# EXERCISE
Pick out each line of the records in which the word "exactly" appears.

- Opening Delimiter -

(* ===== verification/ServerTheorems.v ===== *)
(** * Theorems about serving peers

    Access control, content and bookkeeping of the decision engine, the
    authenticating blockstore, the task merger and the score ledger.  Every
    theorem is about all instances of the third-party interfaces; the witnesses
    evaluate the engine in the environment of Instances.v. *)
From S2P Require Import Prelude Auth Wantlist Hex Proto Message Ledger ScoreLedger TaskMerger.
From S2P Require Import BlockstoreManager Engine EngineFacts EngineIndex EngineRun ScoreWorker Instances.
Import Message Ledger Engine EngineRun.
Open Scope Z_scope.

Section server.
Context {CL : CidLib} {GO : GoRuntime} {BL : BlockLib}.
Context {B : Type} {BS : Blockstore B}.
Context {Q : Type} {PTQ : PeerTaskQueue Q}.
Context {SL : Type} {SLI : ScoreLedger SL}.
Implicit Types (e : Engine B Q SL) (p : PeerID) (w : Want).

(** C1: access control.  Every block in an envelope is one the blockstore holds
    under the wanted cid, and the [allow] callback accepted the recipient of the
    envelope with the capability of the want for exactly these bytes.  This holds
    for any queue, fault and schedule of wake-ups. *)
Theorem served_blocks_allowed `{!BlockstoreLaws B} fuel faults ws e env w b :
  (nextEnvelope fuel faults ws e).2 = Some (Ok env) →
  blocks (env_Message env) !! w = Some b →
  AuthedBlockstore.allow (bsm e) (Want_Cid w) (AuthBlock_GetAuthedData b)
    (env_Peer env) (Want_Auth w) = true ∧
  bs_Get (AuthedBlockstore.source (bsm e)) (Want_Cid w) = Ok (AuthBlock_block b) ∧
  AuthBlock_Cid b = Want_Cid w.
Proof.
  intros He Hb. pose proof (nextEnvelope_released _ _ _ _ _ _ _ He Hb) as Hg.
  apply AuthedBlockstore.Get_Ok_iff in Hg as (_ & Hg & Ha).
  split_and!; [done..|]. by eapply bs_Get_Cid.
Qed.

(** C5: content of an envelope.  When the queue hands a batch of tasks for
    distinct wants and one of them is owed an answer, [nextEnvelope] returns an
    envelope for that peer and those tasks, and the message says about each
    task's want exactly what is owed: the block if the blockstore releases it, a
    DONT_HAVE if it does not and one was asked for, HAVE for a want-have, and
    nothing about any other want. *)
Theorem envelope_answers_tasks `{!BlockstoreLaws B} fuel faults ws e p tasks pending :
  (pop e).1 = (p, tasks, pending) → NoDup (Task_Topic <$> tasks) →
  (∃ t, t ∈ tasks ∧ task_reply e p t ≠ RNothing) →
  ∃ env e', nextEnvelope (S fuel) (None :: faults) ws e = (e', Some (Ok env)) ∧
    env_Peer env = p ∧ env_Tasks env = tasks ∧
    (∀ t, t ∈ tasks → msg_reply (env_Message env) (Task_Topic t) = task_reply e p t) ∧
    (∀ w, w ∉ Task_Topic <$> tasks → msg_reply (env_Message env) w = RNothing) ∧
    wantlist (env_Message env) = ∅ ∧ pendingBytes (env_Message env) = int32 pending.
Proof. apply nextEnvelope_replies. Qed.

(** C12: the reverse index is complete.  After any sequence of engine operations
    from a new engine, every want in a peer's wantlist is in the index under that
    peer, every wantlist entry sits under its own want in the ledger of its
    partner, and the index holds no empty set of peers. *)
Theorem reachable_index_complete bs sl q n k e :
  rtc step (newEngine bs sl q n k) e →
  (∀ p w, peer_wants e p w → PeerLedger.waits (peerLedger e) p w) ∧
  (∀ p l, ledgerMap e !! p = Some l → Partner l = p ∧ WL.wf (wantList l)) ∧
  PeerLedger.wf (peerLedger e).
Proof.
  intros Hr. assert (Inv e) as HI by (eapply Inv_reachable; [done|apply Inv_newEngine]).
  split; [|split; [apply (inv_ledger _ _ HI)|apply (inv_wf _ _ HI)]].
  intros p w. by apply Inv_waits.
Qed.


(** C7: effect of a message.  When the block sizes can be read, the wantlist of
    the sender becomes the wants of the message plus, unless the message replaces
    the wantlist, the old wants that it does not cancel; no other peer's wantlist
    changes; queued tasks are removed for the cancelled wants the ledger held;
    and the tasks of the message are pushed in one call, with a work signal. *)
Theorem message_received_effect bs sl q n k f p (m : impl) e sizes :
  rtc step (newEngine bs sl q n k) e → wf m →
  BSM.getBlockSizes f (bsm e) (et_Want <$> msg_wants m) p = (sizes, None) →
  let e' := MessageReceived f p m e in
  let tasks := omap (want_task e sizes) (msg_wants m) in
  let q1 := foldl (λ q et, Queue_Remove (et_Want et) p q) (peerRequestQueue e) (live_cancels m e p) in
  (∀ w, peer_wants e' p w ↔
     w ∈ et_Want <$> msg_wants m ∨
     (Full m = false ∧ peer_wants e p w ∧ w ∉ et_Want <$> msg_cancels m)) ∧
  (∀ q w, q ≠ p → peer_wants e' q w ↔ peer_wants e q w) ∧
  peerRequestQueue e' = (if 0 <? len tasks then PushTasks p tasks q1 else q1) ∧
  workSignal e' = (workSignal e || (0 <? len tasks)).
Proof.
  intros Hr Hm. apply MessageReceived_effect; [done|].
  eapply Inv_reachable; [done|apply Inv_newEngine].
Qed.

(** Effect of a sent message.  A block that was sent settles any want of the
    peer for it, a HAVE settles a want-have but not a want-block, and every other
    entry of every peer is unchanged. *)
Theorem message_sent_effect p (m : impl) e q w :
  wf m →
  wanted_entry (MessageSent p m e) q w =
    if decide (q = p) then settled m w (wanted_entry e p w) else wanted_entry e q w.
Proof. apply MessageSent_effect. Qed.

(** The authenticating blockstore releases a block exactly when the source
    has it and [allow] accepts the requester, its capability and the bytes. *)
Theorem authed_get_iff (bs : AuthedBlockstore.AuthedBlockstore B) c remote a blk :
  AuthedBlockstore.Get bs c remote a = Ok blk ↔
  bs_Has (AuthedBlockstore.source bs) c = Ok true ∧
  bs_Get (AuthedBlockstore.source bs) c = Ok blk ∧
  AuthedBlockstore.allow bs c (Block_RawData blk) remote a = true.
Proof. apply AuthedBlockstore.Get_Ok_iff. Qed.

(** Merging tasks for one want.  If [HasNewInfo] says a new task adds nothing
    to the queued ones, then every kind of answer it asks for is already queued;
    merging it into a queued task gives the join of what the two ask for, keeps
    the topic, and a merged task that sends a block counts the block's size as
    its work. *)
Theorem task_merge_joins (task : Task) (queued : list Task) existing :
  (HasNewInfo task queued = false ↔
     (td_IsWantBlock (Task_Data task) = true → ∃ t, t ∈ queued ∧ td_IsWantBlock (Task_Data t) = true) ∧
     (td_HaveBlock (Task_Data task) = true → ∃ t, t ∈ queued ∧ td_HaveBlock (Task_Data t) = true)) ∧
  td_HaveBlock (Task_Data (Merge task existing)) =
    td_HaveBlock (Task_Data existing) || td_HaveBlock (Task_Data task) ∧
  td_IsWantBlock (Task_Data (Merge task existing)) =
    td_IsWantBlock (Task_Data existing) || td_IsWantBlock (Task_Data task) ∧
  Task_Topic (Merge task existing) = Task_Topic existing ∧
  task_wf (Merge task existing).
Proof.
  destruct (Merge_flags task existing) as (H1 & H2 & _ & _ & H3 & H4).
  split; [|by split_and!]. rewrite HasNewInfo_spec, orb_false_iff, !andb_false_iff, !negb_false_iff.
  rewrite !existsb_exists. setoid_rewrite list_elem_of_In.
  destruct (td_IsWantBlock (Task_Data task)), (td_HaveBlock (Task_Data task)); naive_solver.
Qed.

(** One round of the score worker.  Every ledger is sampled exactly once,
    the loop variables advance, and the connection manager is told of exactly
    the peers whose score changed, with the new score. *)
Theorem score_round_updates now s (d : Score.DefaultScoreLedger) :
  Score.wf d →
  let r := Score.scoreWorker_tick now s d in
  Score.ledgerMap r.1.1 = Score.sampled s <$> Score.ledgerMap d ∧
  Score.lastShortUpdate r.1.2 = now ∧
  Score.sw_i r.1.2 = (Score.sw_i s + 1) `mod` Score.longTermRatio ∧
  ∀ p n, (p, n) ∈ r.2 ↔
    ∃ l, Score.ledgerMap d !! p = Some l ∧ n = Score.score (Score.sampled s l) ∧ n ≠ Score.score l.
Proof.
  intros Hd r. split; [apply Score.tick_ledgers|].
  split_and!; [unfold r, Score.scoreWorker_tick; by destruct (foldl _ _ _)..|].
  intros p n. by apply Score.tick_updates.
Qed.

End server.

(** ** A concrete engine

    One block of one byte is stored; [allow] releases it to alice only, and only
    with the capability ["00"]. *)
Module ServerExample.
Import Env.

Definition data : bytes := [Byte.x2a].
Definition w0 : Want := want 2 "00".
Definition allow0 (c : N) (d : bytes) (p : PeerID) (a : string) : bool :=
  String.eqb p "alice" && String.eqb a "00".
Definition bs0 : AuthedBlockstore.AuthedBlockstore store :=
  AuthedBlockstore.NewAuthBlockstore (<[hash data := data]> ∅) allow0.
Definition e0 : Engine store queue scores := NewEngine bs0 no_scores [] 1.

(** Alice asks for the block and, with a bad capability, once more. *)
Definition w1 : Want := want 2 "01".
Definition m0 : impl := (AddEntry w1 1 WantType_Block true (AddEntry w0 2 WantType_Block true (newMsg false)).2).2.
Definition e1 : Engine store queue scores := MessageReceived None "alice" m0 e0.

Definition envelope_of (r : option (result error Envelope)) : Envelope :=
  match r with Some (Ok env) => env | _ => mkEnvelope "" (newMsg false) [] end.
Definition env1 : Envelope := envelope_of (nextEnvelope 1 [] [] e1).2.

(** A want for a block that is not there, and the block. *)
Definition w2 : Want := want 3 "00".
Definition data2 : bytes := [Byte.x01; Byte.x02].
Definition m2 : impl := (AddEntry w2 5 WantType_Block false (newMsg false)).2.
Definition b2 : AuthBlock := NewBlock (block data2) "00".
Definition e2 : Engine store queue scores := MessageReceived None "alice" m2 e0.

Definition t0 : Task := mkTask w0 2 1 (mkTaskData true true 1 true).
Definition t1 : Task := mkTask w1 1 1 (mkTaskData true true 1 true).

(** The message that answers the first want, and some accounting for alice. *)
Definition sent1 : impl := AddBlock (block data) "00" (newMsg false).
Definition d0 : Score.DefaultScoreLedger :=
  Score.mkDSL {["alice" := Score.AddToReceivedBytes 50 10 (Score.newScoreLedger "alice")]} 50 false.



Lemma wf_sent1 : wf sent1.
Proof. unfold sent1. auto with go. Qed.
Lemma wf_received0 : wf m0.
Proof. unfold m0, AddEntry. auto with go. Qed.
Lemma wf_m2 : wf m2.
Proof. unfold m2, AddEntry. auto with go. Qed.

Lemma e1_reachable : rtc step e0 e1.
Proof. apply rtc_once. constructor. apply wf_received0. Qed.
Lemma e2_reachable : rtc step e0 e2.
Proof. apply rtc_once. constructor. apply wf_m2. Qed.
End ServerExample.

Import Env ServerExample.

Lemma served_blocks_allowed_witness :
  let b := NewBlock (block data) "00" in
  blocks (env_Message env1) !! w0 = Some b ∧ env_Peer env1 = "alice" ∧
  AuthedBlockstore.allow (bsm e1) (Want_Cid w0) (AuthBlock_GetAuthedData b)
    (env_Peer env1) (Want_Auth w0) = true.
Proof.
  intros b.
  assert ((nextEnvelope 1 [] [] e1).2 = Some (Ok env1)) as H1 by evaluate.
  assert (blocks (env_Message env1) !! w0 = Some b) as H2 by evaluate.
  split; [exact H2|]. split; [evaluate|].
  exact (proj1 (served_blocks_allowed 1 [] [] _ _ _ _ H1 H2)).
Defined.

Lemma envelope_answers_tasks_witness :
  ∃ env e', nextEnvelope 1 [None] [] e1 = (e', Some (Ok env)) ∧ env_Peer env = "alice" ∧
    msg_reply (env_Message env) w0 = RBlock (NewBlock (block data) "00") ∧
    msg_reply (env_Message env) w1 = RPresence Presence_DontHave.
Proof.
  destruct (envelope_answers_tasks 0 [] [] e1 "alice" [t1; t0] 0)
    as (env & e' & H1 & H2 & _ & H4 & _).
  - evaluate.
  - decide_by_eval.
  - exists t0. split; [right; left|]. vm_compute. discriminate.
  - exists env, e'. split; [exact H1|]. split; [exact H2|]. split.
    + etransitivity; [exact (H4 t0 ltac:(right; left))|evaluate].
    + etransitivity; [exact (H4 t1 ltac:(left))|evaluate].
Defined.

Lemma reachable_index_complete_witness :
  rtc step e0 e2 ∧ PeerLedger.waits (peerLedger e2) "alice" w2.
Proof.
  split; [exact e2_reachable|].
  apply (proj1 (reachable_index_complete bs0 no_scores [] 1 1024 e2 e2_reachable)).
  apply wanted_entry_wants. exists (mkEntry _ w2 5 WantType_Block). evaluate.
Defined.


Lemma message_received_effect_witness :
  peer_wants (MessageReceived None "alice" m2 e1) "alice" w2 ∧
  peer_wants (MessageReceived None "alice" m2 e1) "alice" w0.
Proof.
  destruct (message_received_effect bs0 no_scores [] 1 1024 None "alice" m2 e1
    (BSM.getBlockSizes None (bsm e1) (et_Want <$> msg_wants m2) "alice").1 e1_reachable wf_m2)
    as (H & _); [evaluate|].
  split; apply H.
  - left. decide_by_eval.
  - right. split; [evaluate|]. split; [|decide_by_eval].
    apply wanted_entry_wants. exists (mkEntry _ w0 2 WantType_Block). evaluate.
Defined.

Lemma message_sent_effect_witness :
  wanted_entry e1 "alice" w0 = Some (mkEntry _ w0 2 WantType_Block) ∧
  wanted_entry (MessageSent "alice" sent1 e1) "alice" w0 = None.
Proof.
  split; [evaluate|]. rewrite (message_sent_effect "alice" sent1 e1 "alice" w0 wf_sent1). evaluate.
Defined.


Lemma score_round_updates_witness :
  Score.wf d0 ∧
  ("alice", 6) ∈ (Score.scoreWorker_tick 100 Score.sampler_init d0).2.
Proof.
  assert (Score.wf d0) as Hd.
  { intros p l. unfold d0. simpl. intros [<- <-]%lookup_singleton_Some. done. }
  split; [exact Hd|].
  destruct (score_round_updates 100 Score.sampler_init d0 Hd) as (_ & _ & _ & H).
  apply H. exists (Score.AddToReceivedBytes 50 10 (Score.newScoreLedger "alice")).
  split; [evaluate|]. split; [evaluate|]. vm_compute. discriminate.
Defined.

(** The two critical sections of [MessageReceived] can lose a want.  Alice's
    want is entered in the index; before it reaches her ledger the wanted block
    arrives, and [ReceiveFrom] drops the index entry because the ledger does not
    have the want; then the ledger is updated.  The want now sits in the ledger
    without an index entry, no task was queued for it, and when the block arrives
    again nothing is queued either. *)
Theorem interleaved_message_loses_want :
  let wants := msg_wants m2 in
  let e := mr_ledger "alice" false wants [] (BSM.getBlockSizes None (bsm e0) [w2] "alice").1
             (ReceiveFrom "bob" [b2] (mr_index "alice" wants [] e0)) in
  peer_wants e "alice" w2 ∧ ¬ PeerLedger.waits (peerLedger e) "alice" w2 ∧
  peerRequestQueue e = [] ∧ peerRequestQueue (ReceiveFrom "bob" [b2] e) = [].
Proof.
  split; [apply wanted_entry_wants; exists (mkEntry _ w2 5 WantType_Block); evaluate|].
  split; [|split; evaluate].
  rewrite <- PeerLedger.elem_of_Peers. decide_by_eval.
Qed.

- Closing Delimiter -

# TASK ANSWER
    envelope with the capability of the want for exactly these bytes.  This holds
    task's want exactly what is owed: the block if the blockstore releases it, a
(** The authenticating blockstore releases a block exactly when the source
(** One round of the score worker.  Every ledger is sampled exactly once,
    the loop variables advance, and the connection manager is told of exactly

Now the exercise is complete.